START Exercise data

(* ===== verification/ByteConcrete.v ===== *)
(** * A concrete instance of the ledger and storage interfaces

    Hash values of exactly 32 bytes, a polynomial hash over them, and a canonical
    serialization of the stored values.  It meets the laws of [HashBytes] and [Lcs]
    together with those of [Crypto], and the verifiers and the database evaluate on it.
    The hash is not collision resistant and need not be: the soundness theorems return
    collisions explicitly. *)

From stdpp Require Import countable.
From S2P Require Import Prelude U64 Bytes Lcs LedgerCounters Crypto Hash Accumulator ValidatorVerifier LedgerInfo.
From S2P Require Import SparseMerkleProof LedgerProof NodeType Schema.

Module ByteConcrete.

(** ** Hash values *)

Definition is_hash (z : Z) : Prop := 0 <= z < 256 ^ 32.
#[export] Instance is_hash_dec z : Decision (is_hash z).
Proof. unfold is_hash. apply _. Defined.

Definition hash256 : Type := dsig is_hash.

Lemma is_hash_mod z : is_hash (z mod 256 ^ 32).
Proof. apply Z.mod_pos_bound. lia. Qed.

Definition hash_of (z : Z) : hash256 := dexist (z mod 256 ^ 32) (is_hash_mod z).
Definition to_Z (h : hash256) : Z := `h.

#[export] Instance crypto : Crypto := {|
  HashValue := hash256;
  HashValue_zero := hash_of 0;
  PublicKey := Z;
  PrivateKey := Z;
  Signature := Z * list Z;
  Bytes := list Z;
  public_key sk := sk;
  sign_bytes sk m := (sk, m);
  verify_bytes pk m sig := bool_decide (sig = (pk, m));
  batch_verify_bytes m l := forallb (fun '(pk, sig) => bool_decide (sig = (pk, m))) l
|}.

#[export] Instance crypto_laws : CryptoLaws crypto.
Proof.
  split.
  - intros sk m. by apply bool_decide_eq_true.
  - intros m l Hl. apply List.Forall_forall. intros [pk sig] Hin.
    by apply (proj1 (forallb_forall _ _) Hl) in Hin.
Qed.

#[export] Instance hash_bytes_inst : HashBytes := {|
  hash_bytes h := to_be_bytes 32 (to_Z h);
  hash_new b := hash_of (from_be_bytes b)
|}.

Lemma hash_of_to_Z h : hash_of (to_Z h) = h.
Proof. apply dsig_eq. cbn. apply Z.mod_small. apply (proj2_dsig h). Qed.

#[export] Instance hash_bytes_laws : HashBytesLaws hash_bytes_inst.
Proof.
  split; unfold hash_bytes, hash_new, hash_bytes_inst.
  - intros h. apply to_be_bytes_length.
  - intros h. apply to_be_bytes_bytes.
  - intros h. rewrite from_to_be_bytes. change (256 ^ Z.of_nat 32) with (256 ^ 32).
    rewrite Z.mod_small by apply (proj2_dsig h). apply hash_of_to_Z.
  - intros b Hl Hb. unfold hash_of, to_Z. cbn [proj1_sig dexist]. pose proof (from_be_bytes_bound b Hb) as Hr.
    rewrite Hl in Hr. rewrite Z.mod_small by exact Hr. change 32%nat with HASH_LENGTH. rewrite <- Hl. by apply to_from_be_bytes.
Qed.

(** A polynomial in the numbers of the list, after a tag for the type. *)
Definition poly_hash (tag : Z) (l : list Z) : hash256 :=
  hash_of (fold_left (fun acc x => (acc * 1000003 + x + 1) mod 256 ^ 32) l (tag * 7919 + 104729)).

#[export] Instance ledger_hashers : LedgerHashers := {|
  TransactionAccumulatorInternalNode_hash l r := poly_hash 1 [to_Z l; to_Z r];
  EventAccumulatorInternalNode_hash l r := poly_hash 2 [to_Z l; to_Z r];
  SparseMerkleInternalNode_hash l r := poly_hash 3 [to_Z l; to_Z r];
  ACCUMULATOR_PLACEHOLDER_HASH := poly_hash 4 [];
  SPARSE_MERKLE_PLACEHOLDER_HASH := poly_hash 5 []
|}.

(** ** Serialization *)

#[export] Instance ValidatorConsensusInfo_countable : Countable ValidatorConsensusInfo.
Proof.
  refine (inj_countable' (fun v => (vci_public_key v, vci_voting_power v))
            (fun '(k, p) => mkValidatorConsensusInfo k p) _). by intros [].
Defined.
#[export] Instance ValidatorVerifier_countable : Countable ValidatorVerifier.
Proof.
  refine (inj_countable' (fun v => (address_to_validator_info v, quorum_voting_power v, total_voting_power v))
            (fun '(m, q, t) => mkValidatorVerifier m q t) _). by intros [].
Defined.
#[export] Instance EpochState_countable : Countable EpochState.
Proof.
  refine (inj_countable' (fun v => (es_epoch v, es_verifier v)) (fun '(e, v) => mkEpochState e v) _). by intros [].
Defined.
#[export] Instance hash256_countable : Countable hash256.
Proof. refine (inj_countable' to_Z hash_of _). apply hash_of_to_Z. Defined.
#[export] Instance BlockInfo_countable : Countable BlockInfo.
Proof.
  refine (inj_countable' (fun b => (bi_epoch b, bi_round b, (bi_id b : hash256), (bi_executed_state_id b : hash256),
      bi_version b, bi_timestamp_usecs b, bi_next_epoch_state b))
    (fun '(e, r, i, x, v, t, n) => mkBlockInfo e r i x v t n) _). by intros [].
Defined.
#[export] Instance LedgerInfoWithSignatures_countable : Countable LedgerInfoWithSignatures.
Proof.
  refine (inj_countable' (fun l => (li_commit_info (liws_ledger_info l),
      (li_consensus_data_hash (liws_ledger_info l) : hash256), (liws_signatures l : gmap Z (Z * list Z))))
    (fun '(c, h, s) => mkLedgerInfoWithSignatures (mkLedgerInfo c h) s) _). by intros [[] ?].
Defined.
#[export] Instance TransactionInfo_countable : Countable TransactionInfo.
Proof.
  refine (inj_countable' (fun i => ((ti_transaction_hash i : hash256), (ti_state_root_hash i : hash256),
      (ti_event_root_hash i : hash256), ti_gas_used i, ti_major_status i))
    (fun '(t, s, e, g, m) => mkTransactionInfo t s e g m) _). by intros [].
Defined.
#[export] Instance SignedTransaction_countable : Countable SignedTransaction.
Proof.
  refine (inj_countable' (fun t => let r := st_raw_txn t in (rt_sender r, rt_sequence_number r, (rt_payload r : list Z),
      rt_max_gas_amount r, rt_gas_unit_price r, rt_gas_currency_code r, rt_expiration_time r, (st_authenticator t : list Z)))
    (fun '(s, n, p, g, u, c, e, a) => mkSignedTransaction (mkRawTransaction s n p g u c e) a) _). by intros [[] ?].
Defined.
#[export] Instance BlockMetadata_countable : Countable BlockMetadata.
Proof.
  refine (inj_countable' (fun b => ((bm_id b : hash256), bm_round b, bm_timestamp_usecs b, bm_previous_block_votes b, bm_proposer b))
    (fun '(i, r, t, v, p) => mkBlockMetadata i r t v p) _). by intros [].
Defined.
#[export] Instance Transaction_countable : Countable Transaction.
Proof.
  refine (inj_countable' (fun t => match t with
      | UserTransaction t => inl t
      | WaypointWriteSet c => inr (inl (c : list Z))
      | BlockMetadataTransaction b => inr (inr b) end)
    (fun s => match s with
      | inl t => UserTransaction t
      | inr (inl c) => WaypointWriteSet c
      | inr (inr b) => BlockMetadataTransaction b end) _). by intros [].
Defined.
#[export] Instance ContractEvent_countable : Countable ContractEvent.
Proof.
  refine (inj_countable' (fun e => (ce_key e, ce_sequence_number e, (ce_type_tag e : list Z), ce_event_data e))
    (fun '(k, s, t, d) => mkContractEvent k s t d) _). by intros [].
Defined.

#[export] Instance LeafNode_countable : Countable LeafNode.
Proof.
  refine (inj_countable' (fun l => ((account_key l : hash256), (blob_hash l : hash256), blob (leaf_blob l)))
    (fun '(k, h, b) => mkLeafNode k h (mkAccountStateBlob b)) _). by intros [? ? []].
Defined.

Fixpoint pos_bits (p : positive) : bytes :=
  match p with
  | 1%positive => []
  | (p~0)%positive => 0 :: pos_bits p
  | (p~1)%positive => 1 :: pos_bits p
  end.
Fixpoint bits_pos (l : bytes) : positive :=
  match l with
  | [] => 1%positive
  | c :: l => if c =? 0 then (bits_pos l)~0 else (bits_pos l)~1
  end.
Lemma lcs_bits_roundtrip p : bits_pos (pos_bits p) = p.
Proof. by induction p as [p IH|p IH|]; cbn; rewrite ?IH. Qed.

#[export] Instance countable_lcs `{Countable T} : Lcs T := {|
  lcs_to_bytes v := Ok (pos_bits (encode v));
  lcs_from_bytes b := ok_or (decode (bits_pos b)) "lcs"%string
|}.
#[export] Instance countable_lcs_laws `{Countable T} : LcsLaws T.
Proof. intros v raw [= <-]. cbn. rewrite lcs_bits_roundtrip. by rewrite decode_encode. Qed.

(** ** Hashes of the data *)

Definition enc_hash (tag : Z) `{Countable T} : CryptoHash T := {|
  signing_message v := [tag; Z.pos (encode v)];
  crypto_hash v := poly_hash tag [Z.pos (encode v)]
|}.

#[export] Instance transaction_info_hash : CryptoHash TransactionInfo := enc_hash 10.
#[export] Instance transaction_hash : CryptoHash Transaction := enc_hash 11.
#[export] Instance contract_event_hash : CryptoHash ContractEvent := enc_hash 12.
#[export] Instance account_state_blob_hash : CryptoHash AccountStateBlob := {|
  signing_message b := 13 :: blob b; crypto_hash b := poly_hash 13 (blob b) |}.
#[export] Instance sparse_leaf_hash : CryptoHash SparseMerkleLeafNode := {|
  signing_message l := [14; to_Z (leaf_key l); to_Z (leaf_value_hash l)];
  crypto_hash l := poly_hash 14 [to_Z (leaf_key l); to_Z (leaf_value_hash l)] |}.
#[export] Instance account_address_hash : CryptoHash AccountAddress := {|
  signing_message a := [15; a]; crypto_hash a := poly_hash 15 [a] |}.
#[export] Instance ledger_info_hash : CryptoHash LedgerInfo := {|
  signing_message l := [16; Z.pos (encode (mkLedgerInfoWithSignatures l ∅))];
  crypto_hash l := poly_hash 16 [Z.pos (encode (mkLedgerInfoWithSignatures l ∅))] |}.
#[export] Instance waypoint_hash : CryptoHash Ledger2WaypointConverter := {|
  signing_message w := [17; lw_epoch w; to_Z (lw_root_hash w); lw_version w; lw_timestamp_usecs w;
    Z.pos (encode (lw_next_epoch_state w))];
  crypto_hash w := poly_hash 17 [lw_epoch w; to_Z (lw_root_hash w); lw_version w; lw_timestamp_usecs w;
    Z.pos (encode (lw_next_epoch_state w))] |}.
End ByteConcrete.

END Exercise data

If the string "values" appears in a line of the entries, report the line.

**Result for this exercise**
    Hash values of exactly 32 bytes, a polynomial hash over them, and a canonical
    serialization of the stored values.  It meets the laws of [HashBytes] and [Lcs]
(** ** Hash values *)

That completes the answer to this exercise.